Task statement: The entries below should be transcribed in their entirety, exactly as written.

Recorded information:
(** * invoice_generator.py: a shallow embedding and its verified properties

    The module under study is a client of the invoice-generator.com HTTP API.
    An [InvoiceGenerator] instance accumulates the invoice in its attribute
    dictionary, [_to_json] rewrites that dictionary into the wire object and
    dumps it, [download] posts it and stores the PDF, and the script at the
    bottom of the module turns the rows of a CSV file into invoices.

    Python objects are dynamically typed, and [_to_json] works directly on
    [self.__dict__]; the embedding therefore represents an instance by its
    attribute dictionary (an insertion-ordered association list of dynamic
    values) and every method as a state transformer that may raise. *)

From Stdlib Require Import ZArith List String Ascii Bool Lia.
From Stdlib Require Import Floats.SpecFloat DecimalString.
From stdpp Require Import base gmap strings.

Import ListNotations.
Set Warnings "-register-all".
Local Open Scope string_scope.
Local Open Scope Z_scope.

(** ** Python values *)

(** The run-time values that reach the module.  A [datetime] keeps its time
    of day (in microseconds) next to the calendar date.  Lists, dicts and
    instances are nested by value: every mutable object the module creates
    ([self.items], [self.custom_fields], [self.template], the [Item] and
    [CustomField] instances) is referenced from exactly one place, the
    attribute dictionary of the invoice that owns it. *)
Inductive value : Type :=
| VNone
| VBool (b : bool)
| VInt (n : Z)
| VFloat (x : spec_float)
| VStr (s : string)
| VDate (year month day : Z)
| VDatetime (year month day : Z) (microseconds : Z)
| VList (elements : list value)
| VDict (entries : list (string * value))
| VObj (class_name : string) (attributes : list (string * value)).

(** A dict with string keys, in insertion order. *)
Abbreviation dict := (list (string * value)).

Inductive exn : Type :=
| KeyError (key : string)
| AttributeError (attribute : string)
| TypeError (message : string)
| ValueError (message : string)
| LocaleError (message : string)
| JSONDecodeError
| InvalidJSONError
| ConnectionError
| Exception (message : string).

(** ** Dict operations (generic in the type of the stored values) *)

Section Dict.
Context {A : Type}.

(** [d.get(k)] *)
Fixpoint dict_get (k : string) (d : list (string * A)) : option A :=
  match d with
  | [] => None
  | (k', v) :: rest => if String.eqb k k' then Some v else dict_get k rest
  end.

Completed exercise:
(** * invoice_generator.py: a shallow embedding and its verified properties

    The module under study is a client of the invoice-generator.com HTTP API.
    An [InvoiceGenerator] instance accumulates the invoice in its attribute
    dictionary, [_to_json] rewrites that dictionary into the wire object and
    dumps it, [download] posts it and stores the PDF, and the script at the
    bottom of the module turns the rows of a CSV file into invoices.

    Python objects are dynamically typed, and [_to_json] works directly on
    [self.__dict__]; the embedding therefore represents an instance by its
    attribute dictionary (an insertion-ordered association list of dynamic
    values) and every method as a state transformer that may raise. *)

From Stdlib Require Import ZArith List String Ascii Bool Lia.
From Stdlib Require Import Floats.SpecFloat DecimalString.
From stdpp Require Import base gmap strings.

Import ListNotations.
Set Warnings "-register-all".
Local Open Scope string_scope.
Local Open Scope Z_scope.

(** ** Python values *)

(** The run-time values that reach the module.  A [datetime] keeps its time
    of day (in microseconds) next to the calendar date.  Lists, dicts and
    instances are nested by value: every mutable object the module creates
    ([self.items], [self.custom_fields], [self.template], the [Item] and
    [CustomField] instances) is referenced from exactly one place, the
    attribute dictionary of the invoice that owns it. *)
Inductive value : Type :=
| VNone
| VBool (b : bool)
| VInt (n : Z)
| VFloat (x : spec_float)
| VStr (s : string)
| VDate (year month day : Z)
| VDatetime (year month day : Z) (microseconds : Z)
| VList (elements : list value)
| VDict (entries : list (string * value))
| VObj (class_name : string) (attributes : list (string * value)).

(** A dict with string keys, in insertion order. *)
Abbreviation dict := (list (string * value)).

Inductive exn : Type :=
| KeyError (key : string)
| AttributeError (attribute : string)
| TypeError (message : string)
| ValueError (message : string)
| LocaleError (message : string)
| JSONDecodeError
| InvalidJSONError
| ConnectionError
| Exception (message : string).

(** ** Dict operations (generic in the type of the stored values) *)

Section Dict.
Context {A : Type}.

(** [d.get(k)] *)
Fixpoint dict_get (k : string) (d : list (string * A)) : option A :=
  match d with
  | [] => None
  | (k', v) :: rest => if String.eqb k k' then Some v else dict_get k rest
  end.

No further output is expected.